BIA B350F Assignment 1 (Part B)
Due date: 21 December 2020 (Monday) (Revised)
• Construct linear and logistic regression models to solve business prediction problems.
Instructions: (Marks would be deducted if you fail to follow the instructions below.)
• This assignment requires you to utilize R to determine and evaluate logistic regression model
and perform principal component analysis.
• The soft copy of the assignment (in Word) and the R program script must be uploaded to OLE
by the due date.
• Your analysis reports for the assignment must be uploaded to OLE (“Assignment 1 (Part B) -
Report”) for Turnitin checking. The R programs (.r file) must be uploaded to OLE
(“Assignment 1 (Part B) – R program”.
Question (100 marks)
A researcher wishes to predict to predict the particulate matter (PM2.5) in Bejing. An hourly data set
contains the PM2.5 data of US Embassy in Beijing and the meteorological data from Beijing Capital
International Airport were collected from Jan 1st, 2010 to Dec 31st, 2014. The attributes of the dataset
are as follows:
No Row number
year Year of data in this row
month Month of data in this row
day Day of data in this row
hour Hour of data in this row
pm2.5 PM2.5 concentration (µg/m3)
DEWP Dew Point (Celsius Degree)
TEMP Temperature (Celsius Degree)
PRES Pressure (hPa)
cbwd Combined wind direction
lws Cumulated wind speed (m/s)
ls Cumulated hours of snow
lr Cumulated hours of rain
Pm2.5 is the dependent variables. The data is stored in file “Bejing-PM25.csv” that can be downloaded
from the OLE. The Missing data are denoted as NA.
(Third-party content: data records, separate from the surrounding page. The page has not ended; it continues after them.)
(** A new neighbor is admitted below the limit only. *)
Lemma adjacencyLimited_spec s c id :
  (adjacencyLimited s c id).1 = atAdjacencyLimit c id /\ quiet s (adjacencyLimited s c id).2.
Proof using.
  unfold adjacencyLimited. destruct (atAdjacencyLimit c id); cbn [negb]; [|by split].
  destruct (edge_warn _ _) as [w []]; (split; [done|quiet0]).
Qed.

(** What the hello leaves: the adjacencies as they were, or the one of its
    sender written. *)
Definition lan_unchanged (c c' : circuit) : Prop :=
  forall l id, erase_sync <$> adjs_at c' l !! id = erase_sync <$> adjs_at c l !! id.

Definition lan_written (c : circuit) (src : SNPA) (h : LANHello) (c' : circuit) : Prop :=
  exists a, a_snpa a = src /\ a_priority a = LH_Priority h /\
    (a_state a = AdjUp <-> lan_held c src h \/ snpaListed (LH_TLVs h) (LocalSNPA (cfg_Transport (cfg c))) = true) /\
    forall l id, erase_sync <$> adjs_at c' l !! id =
      if decide (LH_Level h = l /\ LH_SourceID h = id) then Some (erase_sync a)
      else erase_sync <$> adjs_at c l !! id.

Lemma acceptLANHello_spec s i c c1 m src h now s' :
  circuits s !! i = Some c1 -> adjs_view c1 = adjs_view c -> adjs c !! LH_Level h = Some m ->
  acceptLANHello hmac send_ok adj_order s i c m src h now = Ok s' ->
  exists c', circuits s' !! i = Some c' /\ cfg c' = cfg c /\ lan_written c src h c' /\
    seenIDs c' ⊆ {[ LH_SourceID h ]} ∪ seenIDs c.
Proof using.
  intros Hc V Hm H. assert (Em : adjs_at c (LH_Level h) = m) by (unfold adjs_at; by rewrite Hm).
  unfold acceptLANHello in H. rewrite <- Em in H. pose proof (lan_held_iff c src h) as Hheld.
  set (held := holdForRestart _ _ src) in H, Hheld. set (a0 := default _ _) in H.
  destruct (lanAdjacency_fields a0 src h held (lanState c h held) now) as (F1 & F2 & _ & F4 & F5).
  destruct (lanAdjacency a0 src h held (lanState c h held) now) as [a changed]. cbn [fst] in *.
  pose proof (quiet_reportRestart s c a held (a_restartMode a0) (a_suppressed a0)) as Q.
  destruct (reportRestart s c a held _ _) as [s1 edge]. cbn [fst] in Q.
  destruct (quiet_adjs s s1 i c1 Hc Q) as (c2 & Hc2 & V2).
  assert (Hn : adjs c2 !! LH_Level h <> None).
  { assert (E : v_adjs (view c2) = v_adjs (view c)) by (apply (f_equal snd) in V, V2; cbn in *; congruence).
    apply (f_equal (lookup (LH_Level h))) in E. cbn [view v_adjs] in E. rewrite !lookup_fmap, Hm in E.
    by destruct (adjs c2 !! LH_Level h). }
  eapply lanReact_adjs with (c0 := put_adj c2 (LH_Level h) (LH_SourceID h) a) in H.
  2:{ cbn [upd_circuit set_circuits circuits]. by rewrite list_lookup_alter_eq, Hc2. }
  destruct H as (c' & Hc' & V'). exists c'. split; [done|].
  split; [by apply (f_equal fst) in V, V2, V'; cbn in *; congruence|]. split.
  - exists a. split; [done|]. split; [done|]. split.
    + rewrite F5, <- Hheld. unfold lanState. destruct held; [naive_solver|].
      destruct (snpaListed _ _); naive_solver.
    + intros l id. rewrite (adjs_view_at _ _ l id V'), adjs_at_put by done. destruct (decide _); [done|].
      rewrite (adjs_view_at _ _ l id V2). by apply adjs_view_at.
  - rewrite (adjs_view_seen _ _ V'). etransitivity; [by apply seenIDs_put|].
    by rewrite (adjs_view_seen _ _ V2), (adjs_view_seen _ _ V).
Qed.
(* ===== verification/RxSpec.v ===== *)
(** The gates between a received frame and the link-state database
    (pkg/server/hello.go [handleRx], flooding.go). *)

From S2P Require Import Prelude.
From S2P Require Import Netip.
From S2P Require Import Ids.
From S2P Require Import Sid.
From S2P Require Import SubTLV.
From S2P Require Import Entries.
From S2P Require Import Tlv.
From S2P Require Import Checksum.
From S2P Require Import Pdu.
From S2P Require Import Auth.
From S2P Require Import Circuit.
From S2P Require Import Dis.
From S2P Require Import Restart.
From S2P Require Import Lsdb.
From S2P Require Import EdgeLog.
From S2P Require Import Server.
From S2P Require Import Flooding.
From S2P Require Import Transmit.
From S2P Require Import Origination.
From S2P Require Import HelloBuild.
From S2P Require Import Hello.
From S2P Require Import HelloFrame.
From S2P Require Import PacketSpec.
From S2P Require Import UpdateSpec.
From S2P Require Import NodeSpec.
From S2P Require Import HelloSpec.
Local Open Scope Z_scope.

Section Rx.
Context (hmac : AuthAlgorithm -> bytes -> bytes -> bytes).
Context (send_ok : list effect -> bool).
Context (adj_order : nat -> gmap SystemID adjacency -> list (SystemID * adjacency)).
Context (rand : Z).

(** ** Hellos never write the database *)

Lemma dbs_upd_circuit s i f : dbs (upd_circuit s i f) = dbs s. Proof using. done. Qed.

Lemma quiet_dbs s s' : quiet s s' -> dbs s' = dbs s.
Proof using. by intros (_ & H & _). Qed.

Lemma dbs_lanReact s i c l a prev held ec ac re sc ack now s' :
  lanReact hmac send_ok adj_order s i c l a prev held ec ac re sc ack now = Ok s' -> dbs s' = dbs s.
Proof using.
  unfold lanReact. set (moved := negb (bool_decide (prev = a_state a))). set (s1 := if moved then _ else _). intros H.
  assert (Q1 : dbs s1 = dbs s) by (subst s1; unfold emitAdjacency; destruct moved; [|destruct (re && is_up (a_state a)); [|done]]; by destruct (watched _)).
  clearbody s1 moved. apply bind_Ok in H as (s2 & H2 & H). rewrite <- Q1.
  assert (Q2 : quiet s1 s2).
  { destruct (moved || bool_decide (is_Some ack)); [|by injection H2 as <-].
    apply bind_Ok in H2 as (h & _ & H2). by eapply quiet_sendOne. }
  rewrite <- (quiet_dbs _ _ Q2).
  set (elects := negb (Bool.eqb _ _) || (is_up (a_state a) && ec)) in H. clearbody elects.
  set (f := fun c : circuit => electDIS (systemID s2) c l _ _) in H. clearbody f.
  set (st := if elects then _ else _) in H.
  assert (H3 : dbs st.1 = dbs s2) by (subst st; by destruct elects).
  clearbody st. destruct st as [s3 k]. cbn [fst] in H3. rewrite <- H3.
  apply bind_Ok in H as (s4 & H4 & [= <-]). transitivity (dbs s4); [by destruct (is_up (a_state a) && (ac || sc))|].
  apply quiet_dbs. destruct (held && restartSyncEligible _ _); [by apply quiet_sync in H4|by injection H4 as <-].
Qed.

Lemma dbs_reportRestart s c a held b1 b2 : dbs (reportRestart s c a held b1 b2).1 = dbs s.
Proof using. apply quiet_dbs, quiet_reportRestart. Qed.

Lemma dbs_processLANHello s i c src h now s' :
  processLANHello hmac send_ok adj_order s i c src h now = Ok s' -> dbs s' = dbs s.
Proof using.
  unfold processLANHello. destruct (P2P (cfg c)); [by intros [= <-]|]. destruct (_ =? 0); [by intros [= <-]|].
  destruct (helloFromSelf_spec s c (LH_SourceID h)) as [_ Qf]. apply quiet_dbs in Qf.
  destruct (helloFromSelf s c (LH_SourceID h)) as [[] s1]; cbn [snd] in Qf; [by intros [= <-]|].
  destruct (adjs c !! LH_Level h) as [m|]; [|by intros [= <-]]. destruct (_ && _); [by intros [= <-]|].
  destruct (adjacencyLimited_spec s1 c (LH_SourceID h)) as [_ Ql]. apply quiet_dbs in Ql.
  set (g := if bool_decide _ then _ else _). assert (Hg : dbs g.2 = dbs s1) by (subst g; by destruct (bool_decide _)).
  clearbody g. destruct g as [[] s2]; cbn [snd] in Hg; [intros [= <-]; congruence|].
  unfold acceptLANHello. destruct (lanAdjacency _ _ _ _ _ _) as [a changed].
  intros H. set (r := reportRestart s2 c a _ _ _) in H.
  assert (Hr : dbs r.1 = dbs s2) by apply dbs_reportRestart. clearbody r. destruct r as [s3 edge]. cbn [fst] in Hr.
  apply dbs_lanReact in H. rewrite H, dbs_upd_circuit. congruence.
Qed.

Lemma dbs_teardown s i c a now : dbs (teardownP2PAdj s i c a now) = dbs s.
Proof using. by rewrite (quiet_dbs _ _ (quiet_teardown_rest s i c a now)). Qed.

Lemma dbs_processP2PHello s i c src h now s' :
  processP2PHello hmac send_ok s i c src h now = Ok s' -> dbs s' = dbs s.
Proof using.
  unfold processP2PHello. destruct (negb (P2P (cfg c))); [by intros [= <-]|]. destruct (_ =? 0); [by intros [= <-]|].
  destruct (helloFromSelf_spec s c (PH_SourceID h)) as [_ Qf]. apply quiet_dbs in Qf.
  destruct (helloFromSelf s c (PH_SourceID h)) as [[] s1]; cbn [snd] in Qf; [by intros [= <-]|].
  destruct (_ =? 0); [by intros [= <-]|]. unfold acceptP2PHello. fold (same_neighbor c h).
  destruct (negb _ && echoesOther _ _ _).
  { intros [= <-]. destruct (p2pAdj c); [|done]. destruct (same_neighbor c h); [by rewrite dbs_teardown|done]. }
  set (s2 := match p2pAdj c with Some a => if same_neighbor c h then s1 else _ | None => s1 end).
  assert (H2 : dbs s2 = dbs s1).
  { subst s2. destruct (p2pAdj c); [|done]. destruct (same_neighbor c h); [done|apply dbs_teardown]. }
  destruct (p2pAdjacency _ _ _ _ _ _ _) as [a changed]. intros H. set (r := reportRestart s2 c a _ _ _) in H.
  assert (Hr : dbs r.1 = dbs s2) by apply dbs_reportRestart. clearbody r s2. destruct r as [s3 edge]. cbn [fst] in Hr.
  apply quiet_p2pReact, quiet_dbs in H. rewrite H, dbs_upd_circuit. congruence.
Qed.

(** ** The gates *)

Lemma pduAuthOK_state s c raw pt l isLSP ok s' :
  pduAuthOK hmac s c raw pt l isLSP = Ok (ok, s') ->
  dbs s' = dbs s /\
  (ok = true -> key (authKey s l) = [] \/ spec_verify hmac (authKey s l) raw (HeaderLen pt) isLSP = Ok true).
Proof using.
  unfold pduAuthOK, spec_on. destruct (key (authKey s l)) as [|x k] eqn:Hk; cbn [length Nat.ltb Nat.leb negb].
  { intros [= <- <-]. split; [done|]. by left. }
  intros H. apply bind_Ok in H as ([] & Hv & H); injection H as <- <-; (split; [done|]); [|done]. by right.
Qed.

Lemma helloAuthOK_dbs s c raw pt ok s' : helloAuthOK hmac s c raw pt = Ok (ok, s') -> dbs s' = dbs s.
Proof using.
  unfold helloAuthOK. destruct (negb _); [by intros [= <- <-]|]. intros H.
  by apply bind_Ok in H as ([] & _ & H); injection H as <- <-.
Qed.

(** C20: a received frame changes the link-state database only when it carries
    an LSP that decodes, on a circuit whose link is up, that authenticates under
    the key of its level (where one is configured), and that comes from the SNPA of
    an adjacency that is Up on that circuit at that level: hellos, sequence number
    PDUs and anything else never write it. *)
Theorem handleRx_gate s i c src frame now s' :
  handleRx hmac send_ok adj_order rand s i c src frame now = Ok s' -> dbs s' <> dbs s ->
  exists raw p a, TrimToPDULength frame = Ok raw /\ DecodePDU raw = Ok (PDULSP p) /\ linkDown c = false /\
    (key (authKey s (LSP_Level p)) = [] \/
     spec_verify hmac (authKey s (LSP_Level p)) raw (HeaderLen (LSP_PDUType p)) true = Ok true) /\
    upAdjacencyFrom c (LSP_Level p) src (orderOf adj_order 0 c (LSP_Level p)) = Some a /\ a_snpa a = src /\ a_state a = AdjUp.
Proof using.
  unfold handleRx. intros H Hd. destruct (linkDown c); [injection H as <-; done|].
  apply bind_Ok in H as (raw & Hraw & H). destruct (DecodePDU raw) as [p|e|] eqn:Hp; [|by injection H as <-|done].
  unfold handlePDU in H. apply bind_Ok in H as ([ok s1] & Hok & H). destruct p as [h|h|p|p|p]; cbn [authOK PDU_PDUType] in *.
  - apply helloAuthOK_dbs in Hok. destruct ok; cbn [negb] in H; [|injection H as <-; done].
    apply dbs_processLANHello in H. by rewrite H, Hok in Hd.
  - apply helloAuthOK_dbs in Hok. destruct ok; cbn [negb] in H; [|injection H as <-; done].
    apply dbs_processP2PHello in H. by rewrite H, Hok in Hd.
  - apply pduAuthOK_state in Hok as [Hs Hv]. destruct ok; cbn [negb] in H; [|injection H as <-; done].
    unfold adjacencyGate in H. destruct (upAdjacencyFrom _ _ _ _) as [a|] eqn:Ha; [|injection H as <-; done].
    exists raw, p, a. do 3 (split; [done|]). split; [by apply Hv|]. split; [done|].
    unfold upAdjacencyFrom, p2p_up in Ha. destruct (P2P (cfg c)).
    + destruct (p2pAdj c) as [b|]; [|done]. destruct (is_up (a_state b) && _) eqn:Eb; [|done].
      destruct (bool_decide_reflect (a_snpa b = src)); [|done]. injection Ha as ->. split; [done|].
      by destruct (a_state a).
    + apply find_some in Ha as [_ Ha]. apply andb_true_iff in Ha as [Ha Hu].
      apply bool_decide_eq_true in Ha. split; [done|]. by destruct (a_state a).
  - apply pduAuthOK_state in Hok as [Hs _]. destruct ok; cbn [negb] in H; [|injection H as <-; done].
    unfold adjacencyGate in H. destruct (upAdjacencyFrom _ _ _ _); injection H as <-; [|done].
    unfold processCSNP in Hd. by destruct (dbs s1 !! CS_Level p).
  - apply pduAuthOK_state in Hok as [Hs _]. destruct ok; cbn [negb] in H; [|injection H as <-; done].
    unfold adjacencyGate in H. destruct (upAdjacencyFrom _ _ _ _); injection H as <-; [|done].
    unfold processPSNP in Hd. by destruct (dbs s1 !! PS_Level p).
Qed.
End Rx.

(** The sample LSP from the Up neighbor of a LAN. *)
Definition after_frame : Server :=
  or_self lan_server (handleRx toy_hmac all_sent in_order 0 lan_server 0 lan_circuit neighbor_id sample_bytes Second).

Lemma handleRx_gate_witness :
  exists raw p a, TrimToPDULength sample_bytes = Ok raw /\ DecodePDU raw = Ok (PDULSP p) /\ linkDown lan_circuit = false /\
    (key (authKey lan_server (LSP_Level p)) = [] \/
     spec_verify toy_hmac (authKey lan_server (LSP_Level p)) raw (HeaderLen (LSP_PDUType p)) true = Ok true) /\
    upAdjacencyFrom lan_circuit (LSP_Level p) neighbor_id (orderOf in_order 0 lan_circuit (LSP_Level p)) = Some a /\
    a_snpa a = neighbor_id /\ a_state a = AdjUp.
Proof.
  apply (handleRx_gate toy_hmac all_sent in_order 0 lan_server 0 lan_circuit neighbor_id sample_bytes Second after_frame).
  - by vm_compute.
  - intros H. apply (f_equal (fun m : gmap Level lsdb => size (default ∅ (m !! Level2)))) in H. by vm_compute in H.
Defined.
(a) Utilize R to determine the multiple linear regression model to predict the pm2.5 by considering
which independent variable(s) be included in the model among the other given variables using
stepwise regression (forward). You are expected to perform relevant model checking including
relevant graphs plotting after the desired model is formulated. All R programs must be included
in the answer and marks will be deducted if failing to do so. (60 marks)
Specifically, you have to perform the following analysis/modeling:
• Descriptive analysis and normality checking – 10 marks
• Correlation analysis – 10 marks
• Cleansing data: missing data and outliers checking – 10 marks
• Developing basic regression model and performing residual diagnostics – 10 marks
• Improving model by transforming variables (include residual diagnostics) – 10 marks
• Using stepwise regression to develop the final model – 10 marks
(b) Perform relevant hypothesis testing to assess the validity of the multiple linear regression model
obtained as well as the validity of individual regression coefficients. (15 marks)
(c) Interpret the regression coefficients of the model. (10 marks)
(d) Write a reflective journal to summarize your learning experience in applying knowledge and
skills acquired in the course to build the regression model for the given problem and how this
experience could enrich your ability to apply course knowledge to real life applications.